» **PROBLEM TO WORK ON**
Only the lines from the start of the entries through the line with "split; [by left|done]." are wanted; please output them exactly.
[GIVEN DATA — start]
Lemma enter_inv : tarjan_inv (v :: gray) (enter v st).
Proof.
  split; simpl.
  - intros w. unfold onstack. simpl. rewrite elem_of_cons. destruct (decide (w = v)) as [->|Hne].
    + rewrite lookup_insert_eq. split; [by left|done].
    + rewrite lookup_insert_ne by done. fold (onstack st w). rewrite (ti_on _ _ inv). tauto.
  - apply enter_sorted.
  - intros w. rewrite enter_visited, elem_of_cons, (ti_visited _ _ inv). unfold closed_vertices; simpl. tauto.
  - intros w [->|Hw]%enter_visited; [rewrite enter_index_new; auto|].
    rewrite enter_index_old by done. destruct (ti_bound _ _ inv w Hw). auto.
  - intros w [->|Hw]%elem_of_cons; [|by apply (ti_disjoint _ _ inv)].
    intros Hc. apply fresh, (ti_visited _ _ inv). by right.
  - intros w [->|Hw]%elem_of_cons; [by left|right; by apply (ti_gray _ _ inv)].
  - intros x y [->|Hx]%enter_visited Hg He; [destruct Hg; left|].
    apply enter_visited. right. apply (ti_black _ _ inv x); [done| |done].
    intros Hxg. apply Hg. by right.
  - apply (ti_closed _ _ inv).
  - apply (ti_classes _ _ inv).
  - apply (ti_nodup _ _ inv).
  - intros x y [->|Hx]%elem_of_cons [->|Hy]%elem_of_cons.
    + done.
    + rewrite enter_index_new, stack_index by done. intros ?. pose proof (stack_below _ Hy). lia.
    + intros _. by apply stack_reaches.
    + rewrite !stack_index by done. by apply (ti_chain _ _ inv).
  - intros y [->|Hy]%elem_of_cons; [exists v; repeat split; [left|done|done]|].
    destruct (ti_below _ _ inv y Hy) as (g&Hg&Hle&Hr). exists g. split; [by right|].
    rewrite !stack_index by (done || by apply (ti_gray _ _ inv)). done.
Qed.
End Enter.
[GIVEN DATA — finish]
» **SOLUTION BELOW**
Lemma enter_inv : tarjan_inv (v :: gray) (enter v st).
Proof.
  split; simpl.
  - intros w. unfold onstack. simpl. rewrite elem_of_cons. destruct (decide (w = v)) as [->|Hne].
    + rewrite lookup_insert_eq. split; [by left|done].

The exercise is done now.